Dr. Bayer, ein Blick auf die Konjunkturzahlen ergibt, dass sich der Sektor Korrosionsschutz in den vergangenen, schwierigen Jahren gut geschlagen hat. Wie erklären Sie sich dieses auffällige Ergebnis?
„Infrastruktur ist entscheidend“
Tatsächlich sind die Unternehmen der Fachgruppe Korrosionsschutz gut durch die multiplen Krisen der vergangenen Jahre gekommen. Aktuell sind weitere Zuwächse zu erwarten. Gründe hierfür liegen in der langen Laufzeit der Maßnahmen und in der notwendigen Sanierung der deutschen Infrastruktur. Hiervon haben die Unternehmen profitiert und konnten die Coronakrise recht unbeschadet überstehen. Der Ukrainekonflikt führte zur Beschleunigung der deutschen Energiewende, wovon die Branche als Dienstleister für die Infrastruktur vom Gasterminal bis zum Strommast ihren Beitrag leistet.
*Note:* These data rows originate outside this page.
Lemma run_step_exec s s' :
  run_inv def run s -> inbox_wf (rs_store s) -> exec_inv (ch_commands (rs_chan s)) s ->
  run_step def run s s' -> exec_inv (ch_commands (rs_chan s')) s'.
Proof.
  intros Hi Hib Hx [now Hs].
  destruct Hs as [s s' Hpc Hit|s c rest Hpc Hc|s c rest Hpc Hc|s Hpc Hc|s i id tok o Hif
    |s id d fb st' Hres Hd|s].
  - by apply (iterate_exec now s).
  - assert (rs_pc s <> Done) as Hne by congruence.
    destruct (complete_exec now _ s c rest Hi Hne Hx Hc) as [H1 H2 H3 H4 H5 H6].
    destruct c as [[id tok] o]. simpl in *.
    destruct (apply_completion _ _ _ _ _ _ _) as [ts es]. by split; auto.
  - assert (rs_pc s <> Done) as Hne by congruence. rewrite Hc in Hx.
    assert (run_inv def run (set_chan (set_commands rest (rs_chan s)) s)) as Hi1
      by (apply (inv_frame def run s); auto).
    assert (exec_inv (c :: rest) (set_chan (set_commands rest (rs_chan s)) s)) as Hx1 by (destruct Hx; by split).
    destruct (respond_exec now c rest _ Hi1 Hne Hx1) as [H1 H2 H3 H4 H5 H6]. by split; auto.
  - assert (rs_pc s <> Done) as Hne by congruence. destruct Hx as [H1 H2 H3 H4 H5 H6]. by split; auto.
  - destruct Hx as [H1 H2 H3 H4 H5 H6]. pose proof (executors_reported s i (id, tok) o Hif) as Hp.
    match type of Hp with ?l ≡ₚ _ => set (ex := l) in * end.
    split; try done; change (executors _) with ex.
    + intros Hne. rewrite Hp. by apply H4.
    + intros Hne x. rewrite Hp. by apply H5.
    + by rewrite Hp.
  - destruct Hx as [H1 H2 H3 H4 H5 H6].
    assert (forall node, pending run st' node -> pending run (rs_store s) node) as Hback.
    { intros node. by apply (resolve_pending_back now run (rs_store s) id d fb st' true). }
    split; simpl; try done; [intros node Hn; by apply H2, Hback|].
    destruct (Registry.try_send _ _) as [c|] eqn:E; simpl; [|done].
    destruct (try_send_open _ _ _ E) as (_ & _ & ->). apply Forall_app. split; [done|].
    repeat constructor. apply H2. by apply (resolve_pending now run _ id d fb st' true id Hib Hres).
  - destruct Hx as [H1 H2 H3 H4 H5 H6]. by split.
Qed.

Lemma drain_inbox_wf now cs s :
  inbox_wf (rs_store s) -> inbox_wf (rs_store (fold_left (respond def run now) cs s)).
Proof.
  revert s; induction cs as [|c cs IH]; intros s H; simpl; [done|].
  apply IH. simpl. by apply apply_effects_inbox_wf.
Qed.

Lemma run_step_inbox_wf s s' : inbox_wf (rs_store s) -> run_step def run s s' -> inbox_wf (rs_store s').
Proof.
  intros Hib [now Hs]. destruct Hs as [s s' Hpc Hit|s [[id tok] o] rest Hpc Hc|s c rest Hpc Hc|s Hpc Hc
    |s i id tok o Hif|s id d fb st' Hres Hd|s]; simpl; try done.
  - revert Hit. unfold iterate. destruct (ch_cancelled _).
    { intros [= <-]. simpl. by do 2 apply apply_effects_inbox_wf. }
    pose proof (drain_inbox_wf now (ch_commands (rs_chan s)) (set_chan (set_commands [] (rs_chan s)) s) Hib) as H.
    destruct (settle def _) as [p|]; simpl; [|done]. intros [= <-].
    destruct (all_terminal _); simpl; [by do 2 apply apply_effects_inbox_wf|].
    match goal with |- context [fold_left spawn ?l ?x] =>
      destruct (spawn_fold_tasks l x) as (_ & -> & _) end.
    simpl. by apply apply_effects_inbox_wf.
  - destruct (apply_completion _ _ _ _ _ _ _) as [ts es]. simpl. by apply apply_effects_inbox_wf.
  - by apply apply_effects_inbox_wf.
  - by apply (resolve_pending now run _ id d fb st' true id Hib Hres).
Qed.

(** ** Executors ever started *)

(** [launched n s s']: on the way from [s] to [s'], [n] executors were started
    ([rs_inflight] grows by one entry per executor spawned). *)
Inductive launched : nat -> run_state -> run_state -> Prop :=
| launched_refl s : launched 0 s s
| launched_step n s t u :
    run_step def run s t -> launched n t u ->
    launched (length (rs_inflight t) - length (rs_inflight s) + n) s u.

Lemma launched_star n s s' : launched n s s' -> star (run_step def run) s s'.
Proof. induction 1; [constructor|by eapply star_step]. Qed.

Lemma star_launched s s' : star (run_step def run) s s' -> exists n, launched n s s'.
Proof. induction 1 as [s|s t u Hst _ [n IH]]; eexists; [constructor|by econstructor]. Qed.

(** A step starts no more executors than it draws tokens. *)
Lemma step_launches s t :
  run_step def run s t ->
  (Z.of_nat (length (rs_inflight t)) - Z.of_nat (length (rs_inflight s)) <= 0 /\
   rs_token_seq s <= rs_token_seq t)%Z /\ (rs_pc s = Done -> rs_pc t = Done)
  \/ (rs_pc s <> Done /\ rs_pc t <> Done /\
      0 <= rs_token_seq t - rs_token_seq s /\
      Z.of_nat (length (rs_inflight t)) - Z.of_nat (length (rs_inflight s))
        <= rs_token_seq t - rs_token_seq s)%Z.
Proof.
  intros [now Hs]. destruct Hs as [s s' Hpc Hit|s [[id tok] o] rest Hpc Hc|s c rest Hpc Hc|s Hpc Hc
    |s i id tok o Hif|s id d fb st' Hres Hd|s]; simpl; try (left; split; [split; lia|congruence]).
  - revert Hit. unfold iterate. destruct (ch_cancelled _).
    { intros [= <-]. left. simpl. split; [split; lia|done]. }
    set (s0 := set_chan _ s).
    assert (forall cs x, rs_inflight (fold_left (respond def run now) cs x) = rs_inflight x /\
      rs_token_seq (fold_left (respond def run now) cs x) = rs_token_seq x) as Hdr.
    { induction cs as [|c cs IH]; intros x; simpl; [done|]. by destruct (IH (respond def run now x c)) as [-> ->]. }
    destruct (Hdr (ch_commands (rs_chan s)) s0) as [Hif Hsq].
    destruct (settle def _) as [p|]; simpl; [|done]. intros [= <-]. destruct (all_terminal _); simpl.
    + left. rewrite Hif, Hsq. split; [simpl; split; lia|congruence].
    + right. split; [congruence|]. split; [done|].
      match goal with |- context [fold_left spawn ?l ?x] =>
        destruct (spawn_fold_tasks l x) as (_ & _ & _ & _ & _ & ->);
        destruct (spawn_fold_inflight l x) as [_ ->] end.
      simpl. rewrite Hif, Hsq. simpl. split; lia.
  - destruct (apply_completion _ _ _ _ _ _ _) as [ts es]. simpl. left; split; [split; lia|congruence].
  - left. rewrite length_delete by (by eexists). split; [split; lia|done].
Qed.
Lemma demo_reach_done : star (@run_step demo_text demo_def demo_run) demo_s0 demo_done.
Proof.
  eapply star_step; [exists demo_now; apply step_cancel|].
  apply star_one. exists demo_now. apply step_iterate; [reflexivity|]. vm_compute. reflexivity.
Qed.

Lemma done_run_is_terminal_witness :
  rs_pc demo_done = Done /\ ch_open (rs_chan demo_done) = false.
Proof.
  split; [reflexivity|].
  exact (proj1 (@done_run_is_terminal demo_text demo_def demo_run demo_s0 demo_done demo_started
    demo_reach_done eq_refl)).
Defined.

(** ** Exclusion, cancellation *)

(** Excluding a node that waits, failed or is still queued excludes
    exactly it and every node reachable downstream of it that has not
    succeeded; no other task changes. *)
Theorem exclude_spec (def : MissionDefinition) (tokens : gmap rstr Z) (ts : list MissionTaskState)
  (i : nat) (t : MissionTaskState) (fb : option rstr) :
  covers def ts -> ts !! i = Some t ->
  t_status t = WaitingHuman \/ t_status t = Failed \/ t_status t = Queued ->
  Forall2 (fun u u' =>
      (t_status u' = Excluded <->
         t_status u = Excluded \/ (downstream def (t_node t) (t_node u) /\ t_status u <> Succeeded)) /\
      (t_status u' <> Excluded -> u' = u))
    ts (r_tasks (apply_respond def tokens ts (t_node t) (str "exclude") fb)).
Proof.
  intros [Hnd Hcov] Ht Hs.
  assert (r_tasks (apply_respond def tokens ts (t_node t) (str "exclude") fb)
    = map (fun u => (exclude_task (exclude_branch def (t_node t)) u).1) ts) as ->.
  { unfold apply_respond. change (parse_decision (str "exclude")) with (Some Exclude).
    assert (t_node t ∈ map t_node ts) as Hid
      by (apply list_elem_of_In, in_map, list_elem_of_In; by eapply list_elem_of_lookup_2).
    destruct (find_index_task_elem ts (t_node t) Hid) as [j Hj]. rewrite Hj.
    destruct (find_index_Some _ _ _ Hj) as (u & Hu & Hun & _). apply str_eqb_eq in Hun.
    assert (j = i) as -> by (by eapply nodes_lookup_inj). rewrite Ht.
    destruct (find_node_elem def (t_node t)) as [n ->]; [by apply Hcov|].
    destruct Hs as [-> | [-> | ->]]; cbn [r_tasks]; by rewrite map_map. }
  clear. induction ts as [|u ts IH]; simpl; constructor; [|done].
  unfold exclude_task, excludable.
  destruct (existsb (str_eqb (t_node u)) (exclude_branch def (t_node t))) eqn:E.
  - apply mem_elem, exclude_branch_downstream in E.
    destruct (t_status u) eqn:Es; simpl; rewrite ?Es; naive_solver.
  - apply mem_elem_false in E. rewrite exclude_branch_downstream in E. simpl. naive_solver.
Qed.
Die öffentliche Hand ist wichtig für diesen Sektor, erwarten Sie weitere Investitionen in die Infrastruktur, oder hält der Sanierungsstau an?
Eine intakte Infrastruktur ist eine der wesentlichen Voraussetzungen für eine funktionierende Volkswirtschaft. In der Presse wurde bereits vielfach über den Zustand der Straßenbrücken und der Infrastruktur der Deutschen Bahn berichtet. Viele Sanierungsprojekte wurden bereits gestartet und haben eine lange Laufzeit.
Das reicht aber noch nicht aus, um den viel beschriebenen "Sanierungsstau" in Deutschland aufzulösen. Hier stellt sich durchaus die Frage nach den Kapazitäten bei Spezifizierenden, Planenden und Ausführenden. Ein mittelfristiger Abbau der Rückstände und ein normaler Rhythmus vorausschauender Bauwerkserhaltung und notwendiger Neubauten muss wieder erreicht werden. Die industriellen Investitionen hängen sehr stark von den äußeren Einflüssen und der Stimmung in der Wirtschaft ab. Die eher verhaltene Investitionsbereitschaft der letzten Jahre hat bei den Korrosionsschutzanwendungen zu einem Rückgang geführt. Insgesamt ist die Stimmung in der Fachgruppe gut und hoffnungsvoll, da neben den zu erwartenden Projekten und Baumaßnahmen auch die Rohstoffverfügbarkeit deutlich besser geworden ist.
Korrosionsschutz durch Beschichtungssysteme steht oft in Konkurrenz zu anderen Schutzsystemen. Mehrere Studien haben die Vorteile untersucht. Gibt es Ergebnisse?
Die gibt es tatsächlich. Die Fachgruppe hat eine LCA/LCC-Studie bei dem renommierten Institut Ecomatters in Auftrag gegeben und bearbeitet. In dieser Studie wurden die Technologien Feuerverzinkung, Duplex-Systeme und Beschichtungssysteme an Bauwerken mit einer Nutzungsdauer von 100 Jahren verglichen. Die wichtigste Erkenntnis: Korrosionsschutz ist ökonomisch und ökologisch immer sinnvoll! Bei den Anwendungen gab es unterschiedliche Ergebnisse – zum Beispiel ist für den untersuchten Strommast das Duplexsystem die beste Lösung, für die untersuchte Brücke das Beschichtungssystem mit einer sehr langen Schutzdauer. Beschichtungssysteme sind immer dann von Vorteil, wenn vor Ort flexibel ausgebessert werden muss. Langlebigkeit und Qualität der Produkte und diese Flexibilität sind Stärken unserer Branche.